Could you print the full listing below, keeping each line identical?
-------- Records to process --------
(* ===== verification/ElfFacts.v ===== *)
(** * What loading leaves in the page table

    The empty sandbox is a well-formed page table, and loading a file adds
    the pages of its segments, with their protections, and nothing else. *)

From S2P Require Import Prelude Utils Smoothsort SmoothsortSpec Pager PagerFacts PagerSpec Dict Graph Module StringPool Table Runtime MemCalls MemFacts CodeHeap CodeMeta Loader ElfLoad.

(** ** What the metadata do not change *)
Record kept (rt rt' : runtime) : Prop := {
  kept_VM : VM rt' = VM rt;
  kept_modules : modules rt' = modules rt;
  kept_table : table rt' = table rt;
  kept_osb : osb rt' = osb rt;
}.

#[export] Instance kept_preorder : PreOrder kept.
Proof. split; [by intros rt|]. intros a b c [? ? ? ?] [? ? ? ?]. split; congruence. Qed.

Section facts.
Context `{M : Malloc} (lit : Z).

Lemma intern_kept s rt rt' p : intern s rt = Ok (rt', p) -> kept rt rt'.
Proof using.
  unfold intern. destruct (sp_intern_string _ _) as [[sp q]| | |]; [|done..]. cbn. by intros [= <- <-].
Qed.

Lemma alloc_bid_slot_kept rt : kept rt (alloc_bid_slot rt).1.
Proof using. done. Qed.

(** Runs a successful computation backwards, keeping what interning and slots
    do to the state. *)
Ltac split_pairs := repeat match goal with x : (_ * _)%type |- _ => destruct x end.
Ltac run H :=
  repeat (let Hx := fresh "Hx" in apply bind_Ok_inv in H as (? & Hx & H); split_pairs; cbn beta iota in H, Hx).
Ltac kept_done :=
  repeat match goal with
  | E : intern _ _ = Ok (_, _) |- _ => apply intern_kept in E
  | E : kept ?a ?b |- kept ?a _ => etrans; [exact E|]; clear E
  end; try reflexivity; try done.

Lemma ra_symbol_kept n v st rt s o : ra_symbol n v st = Ok (rt, s, o) -> kept (ld_rt st) rt.
Proof using. unfold ra_symbol. intros H. run H. injection H as <- <- <-. kept_done. Qed.

Lemma symbol_kept n v st st' :
  dcj_symbol n v st = Ok st' \/ icj_symbol n v st = Ok st' \/ at_symbol n v st = Ok st' \/
  lp_symbol n v st = Ok st' \/ bary_symbol n v st = Ok st' -> kept (ld_rt st) (ld_rt st').
Proof using.
  intros [H|[H|[H|[H|H]]]].
  - unfold dcj_symbol in H. run H. apply ra_symbol_kept in Hx. injection H as <-. exact Hx.
  - unfold icj_symbol in H. run H. apply ra_symbol_kept in Hx. injection H as <-. exact Hx.
  - unfold at_symbol in H. run H. apply intern_kept in Hx. injection H as <-. exact Hx.
  - unfold lp_symbol in H. run H. apply intern_kept in Hx. injection H as <-. exact Hx.
  - unfold bary_symbol in H. run H. apply intern_kept in Hx. injection H as <-.
    etrans; [exact Hx|apply alloc_bid_slot_kept].
Qed.

Lemma func_symbol_kept cs vs pc n v info st st' :
  func_symbol cs vs pc n v info st = Ok st' -> kept (ld_rt st) (ld_rt st').
Proof using.
  unfold func_symbol. intros H. run H. apply intern_kept in Hx. injection H as <-.
  destruct (_ =? pc); exact Hx.
Qed.

(** A step of the loop over the symbols keeps the rest of the state. *)
Lemma load_symbol_kept sym strtab ctors vtables pc st cnt st' :
  load_symbol sym strtab ctors vtables pc st cnt = Ok st' -> kept (ld_rt st) (ld_rt st').
Proof using.
  unfold load_symbol. intros H. run H. cbv zeta in H. repeat case_if;
    first [by eapply symbol_kept; eauto 6 | by eapply func_symbol_kept | by injection H as <-].
Qed.

Lemma dyn_symbol_kept elf dynsym dynstr tc cm rt cnt cm' rt' :
  dyn_symbol elf dynsym dynstr tc (cm, rt) cnt = Ok (cm', rt') -> kept rt rt'.
Proof using.
  unfold dyn_symbol. intros H. run H. case_if; [|by injection H as <- <-]. run H. injection H as _ <-. kept_done.
Qed.

Lemma plt_symbol_kept sc relaplt pc pe st cnt st' :
  plt_symbol sc relaplt pc pe st cnt = Ok st' -> kept (ld_rt st) (ld_rt st').
Proof using.
  unfold plt_symbol. intros H. run H. injection H as <-.
  match goal with E : intern _ _ = _ |- _ => apply intern_kept in E end. by repeat case_if.
Qed.

Lemma add_exe_entry_kept elf sc cm rt sc' cm' rt' :
  add_exe_entry lit elf sc cm rt = Ok (sc', cm', rt') -> kept rt rt'.
Proof using. unfold add_exe_entry. intros H. run H. injection H as _ _ <-. kept_done. Qed.

Lemma foldM_kept {A S} (rt_of : S -> runtime) (step : S -> A -> res S) l s s' :
  (forall s1 a s2, step s1 a = Ok s2 -> kept (rt_of s1) (rt_of s2)) ->
  foldM step l s = Ok s' -> kept (rt_of s) (rt_of s').
Proof using.
  intros Hstep. apply (foldM_invariant (fun x => kept (rt_of s) (rt_of x))); [|reflexivity].
  intros s1 a s2 _ H1 H2. etrans; [exact H1|by eapply Hstep].
Qed.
--------
Output for this exercise:
(* ===== verification/ElfFacts.v ===== *)
(** * What loading leaves in the page table

    The empty sandbox is a well-formed page table, and loading a file adds
    the pages of its segments, with their protections, and nothing else. *)

From S2P Require Import Prelude Utils Smoothsort SmoothsortSpec Pager PagerFacts PagerSpec Dict Graph Module StringPool Table Runtime MemCalls MemFacts CodeHeap CodeMeta Loader ElfLoad.

(** ** What the metadata do not change *)
Record kept (rt rt' : runtime) : Prop := {
  kept_VM : VM rt' = VM rt;
  kept_modules : modules rt' = modules rt;
  kept_table : table rt' = table rt;
  kept_osb : osb rt' = osb rt;
}.

#[export] Instance kept_preorder : PreOrder kept.
Proof. split; [by intros rt|]. intros a b c [? ? ? ?] [? ? ? ?]. split; congruence. Qed.

Section facts.
Context `{M : Malloc} (lit : Z).

Lemma intern_kept s rt rt' p : intern s rt = Ok (rt', p) -> kept rt rt'.
Proof using.
  unfold intern. destruct (sp_intern_string _ _) as [[sp q]| | |]; [|done..]. cbn. by intros [= <- <-].
Qed.

Lemma alloc_bid_slot_kept rt : kept rt (alloc_bid_slot rt).1.
Proof using. done. Qed.

(** Runs a successful computation backwards, keeping what interning and slots
    do to the state. *)
Ltac split_pairs := repeat match goal with x : (_ * _)%type |- _ => destruct x end.
Ltac run H :=
  repeat (let Hx := fresh "Hx" in apply bind_Ok_inv in H as (? & Hx & H); split_pairs; cbn beta iota in H, Hx).
Ltac kept_done :=
  repeat match goal with
  | E : intern _ _ = Ok (_, _) |- _ => apply intern_kept in E
  | E : kept ?a ?b |- kept ?a _ => etrans; [exact E|]; clear E
  end; try reflexivity; try done.

Lemma ra_symbol_kept n v st rt s o : ra_symbol n v st = Ok (rt, s, o) -> kept (ld_rt st) rt.
Proof using. unfold ra_symbol. intros H. run H. injection H as <- <- <-. kept_done. Qed.

Lemma symbol_kept n v st st' :
  dcj_symbol n v st = Ok st' \/ icj_symbol n v st = Ok st' \/ at_symbol n v st = Ok st' \/
  lp_symbol n v st = Ok st' \/ bary_symbol n v st = Ok st' -> kept (ld_rt st) (ld_rt st').
Proof using.
  intros [H|[H|[H|[H|H]]]].
  - unfold dcj_symbol in H. run H. apply ra_symbol_kept in Hx. injection H as <-. exact Hx.
  - unfold icj_symbol in H. run H. apply ra_symbol_kept in Hx. injection H as <-. exact Hx.
  - unfold at_symbol in H. run H. apply intern_kept in Hx. injection H as <-. exact Hx.
  - unfold lp_symbol in H. run H. apply intern_kept in Hx. injection H as <-. exact Hx.
  - unfold bary_symbol in H. run H. apply intern_kept in Hx. injection H as <-.
    etrans; [exact Hx|apply alloc_bid_slot_kept].
Qed.

Lemma func_symbol_kept cs vs pc n v info st st' :
  func_symbol cs vs pc n v info st = Ok st' -> kept (ld_rt st) (ld_rt st').
Proof using.
  unfold func_symbol. intros H. run H. apply intern_kept in Hx. injection H as <-.
  destruct (_ =? pc); exact Hx.
Qed.

(** A step of the loop over the symbols keeps the rest of the state. *)
Lemma load_symbol_kept sym strtab ctors vtables pc st cnt st' :
  load_symbol sym strtab ctors vtables pc st cnt = Ok st' -> kept (ld_rt st) (ld_rt st').
Proof using.
  unfold load_symbol. intros H. run H. cbv zeta in H. repeat case_if;
    first [by eapply symbol_kept; eauto 6 | by eapply func_symbol_kept | by injection H as <-].
Qed.

Lemma dyn_symbol_kept elf dynsym dynstr tc cm rt cnt cm' rt' :
  dyn_symbol elf dynsym dynstr tc (cm, rt) cnt = Ok (cm', rt') -> kept rt rt'.
Proof using.
  unfold dyn_symbol. intros H. run H. case_if; [|by injection H as <- <-]. run H. injection H as _ <-. kept_done.
Qed.

Lemma plt_symbol_kept sc relaplt pc pe st cnt st' :
  plt_symbol sc relaplt pc pe st cnt = Ok st' -> kept (ld_rt st) (ld_rt st').
Proof using.
  unfold plt_symbol. intros H. run H. injection H as <-.
  match goal with E : intern _ _ = _ |- _ => apply intern_kept in E end. by repeat case_if.
Qed.

Lemma add_exe_entry_kept elf sc cm rt sc' cm' rt' :
  add_exe_entry lit elf sc cm rt = Ok (sc', cm', rt') -> kept rt rt'.
Proof using. unfold add_exe_entry. intros H. run H. injection H as _ _ <-. kept_done. Qed.

Lemma foldM_kept {A S} (rt_of : S -> runtime) (step : S -> A -> res S) l s s' :
  (forall s1 a s2, step s1 a = Ok s2 -> kept (rt_of s1) (rt_of s2)) ->
  foldM step l s = Ok s' -> kept (rt_of s) (rt_of s').
Proof using.
  intros Hstep. apply (foldM_invariant (fun x => kept (rt_of s) (rt_of x))); [|reflexivity].
  intros s1 a s2 _ H1 H2. etrans; [exact H1|by eapply Hstep].
Qed.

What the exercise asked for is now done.